The Uceli Quartet perform for an audience made of plants during a concert created by Spanish artist Eugenio Ampudia and that will be later streamed to mark the reopening of the Liceu Grand Theatre in Barcelona on June 22, 2020 following a national lockdown to stop the spread of the novel coronavirus. (LLUIS GENE / AFP)

BARCELONA - Barcelona’s Liceu opera house reopened its doors on Monday for the first time in over three months to hold a concert - exclusively for a quiet, leafy audience of nearly 2,300 house plants.

Opera organisers said the intention was to reflect on the absurdity of the human condition in the era of the coronavirus, which deprives people of their position as spectators

Organisers said the intention was to reflect on the absurdity of the human condition in the era of the coronavirus, which deprives people of their position as spectators.

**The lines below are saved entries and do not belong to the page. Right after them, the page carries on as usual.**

(* ===== verification/ForkManager.v ===== *)
(** * ForkManager: the at-fork registry and its dispatcher

    [core_impl/fork_manager.py] over [ForkSafety].  Modules register handlers at
    import; one dispatcher prepares them before a fork, runs their clean-up in the
    parent and the prepared ones in the child.  Callbacks are arbitrary and may
    raise; the last part runs the lock bank of [StaticControlPlane] as one of the
    handlers. *)

From Stdlib Require Import String.
From S2P Require Import Prelude ForkSafety StaticControlPlane.

Definition _MAX_FORK_HANDLERS : nat := 256.

Inductive fork_mode : Type :=
| prepared_swap
| child_safe
| quarantine_only.

#[export] Instance fork_mode_eq_dec : EqDecision fork_mode.
Proof. solve_decision. Defined.

Definition mode_of_string (s : string) : option fork_mode :=
  if bool_decide (s = "prepared_swap"%string) then Some prepared_swap
  else if bool_decide (s = "child_safe"%string) then Some child_safe
  else if bool_decide (s = "quarantine_only"%string) then Some quarantine_only
  else None.

Section Manager.
(** Callbacks, and the contract that [_fork_callback_contract] reads off one. *)
Context {C K : Type} `{EqDecision K} (_fork_callback_contract : C -> K).

Record handler : Type := mk_handler {
  name : string;
  before : option C;
  after_in_parent : option C;
  after_in_child : option C;
  contract_generation : Z;
  child_safe_without_prepare : bool;
  mode : fork_mode;
}.

(** The arguments of a registration. *)
Record registration : Type := mk_registration {
  reg_name : string;
  reg_before : option C;
  reg_parent : option C;
  reg_child : option C;
  reg_generation : Z;
  reg_child_safe : bool;
  reg_mode : option string;
}.

(** [_HANDLERS] and [_COUNT]. *)
Record registry : Type := mk_registry {
  handlers : list (option handler);
  count : nat;
}.

Definition empty_registry : registry := mk_registry (replicate _MAX_FORK_HANDLERS None) 0.

(** ** Registration *)

Definition is_some {A} (o : option A) : bool := match o with Some _ => true | None => false end.

(** The checks before the lock is taken. *)
Definition new_handler (a : registration) : result handler :=
  if bool_decide (reg_name a = EmptyString) then Err ValueError
  else if Z.leb (reg_generation a) 0 then Err ValueError
  else
    let mode_ := match reg_mode a with
                 | Some text => mode_of_string text
                 | None => Some (if is_some (reg_before a) then prepared_swap
                                 else if reg_child_safe a then child_safe else quarantine_only)
                 end in
    match mode_ with
    | None => Err ValueError
    | Some m =>
      let any_callback := is_some (reg_before a) || is_some (reg_parent a) || is_some (reg_child a) in
      if negb any_callback && negb (bool_decide (m = quarantine_only)) then Err ValueError
      else if bool_decide (m = prepared_swap) && negb (is_some (reg_before a)) then Err ValueError
      else if bool_decide (m = child_safe) && negb (reg_child_safe a) then Err ValueError
      else if bool_decide (m = quarantine_only) && is_some (reg_child a) then Err ValueError
      else if bool_decide (m = quarantine_only) && (is_some (reg_before a) || is_some (reg_parent a)) then Err ValueError
      else Ok (mk_handler (reg_name a) (reg_before a) (reg_parent a) (reg_child a) (reg_generation a) (reg_child_safe a) m)
    end.

Definition contract_of (h : handler) : Z * bool * fork_mode * option K * option K * option K :=
  (contract_generation h, child_safe_without_prepare h, mode h, _fork_callback_contract <$> before h,
   _fork_callback_contract <$> after_in_parent h, _fork_callback_contract <$> after_in_child h).

(** The loop over the registered handlers: the index of the first one of the name. *)
Fixpoint find_handler (n : string) (hs : list (option handler)) (indices : list nat) : option (nat * handler) :=
  match indices with
  | [] => None
  | index :: indices' =>
    match hs !! index with
    | Some (Some old) => if bool_decide (name old = n) then Some (index, old) else find_handler n hs indices'
    | _ => find_handler n hs indices'
    end
  end.

Definition register_fork_handler (a : registration) (r : registry) : result unit * registry :=
  match new_handler a with
  | Err e => (Err e, r)
  | Ok new =>
    match find_handler (reg_name a) (handlers r) (seq 0 (count r)) with
    | Some (index, old) =>
      if bool_decide (contract_of old = contract_of new)
      then (Ok tt, mk_registry (<[index := Some new]> (handlers r)) (count r))
      else (Err RuntimeError, r)
    | None =>
      if _MAX_FORK_HANDLERS <=? count r then (Err RuntimeError, r)
      else (Ok tt, mk_registry (<[count r := Some new]> (handlers r)) (S (count r)))
    end
  end.

Definition fork_handler_contracts (r : registry) : list (string * fork_mode * Z) :=
  (fun h => (name h, mode h, contract_generation h)) <$> omap id (take (count r) (handlers r)).

(** ** Dispatch *)

(** What a callback does to the rest of the process: it may raise, and it may
    register handlers. *)
Context {W : Type} (exec : C -> W -> result unit * W * list registration).

Definition core : Type := registry * W.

“Nature advanced to occupy the spaces we snatched from it,” executive producer Eugenio Ampudio said on stage at an afternoon rehearsal before the concert.

“Can we extend our empathy? Let’s begin with art and music, in a great theatre, by inviting nature in,” he said inside the eclectic, neo-classical venue that dates back to the 19th century and is one of Europe’s largest opera houses.

After the concert, which was live streamed here, the 2,292 nursery plants placed on every seat were to be donated to frontline health workers.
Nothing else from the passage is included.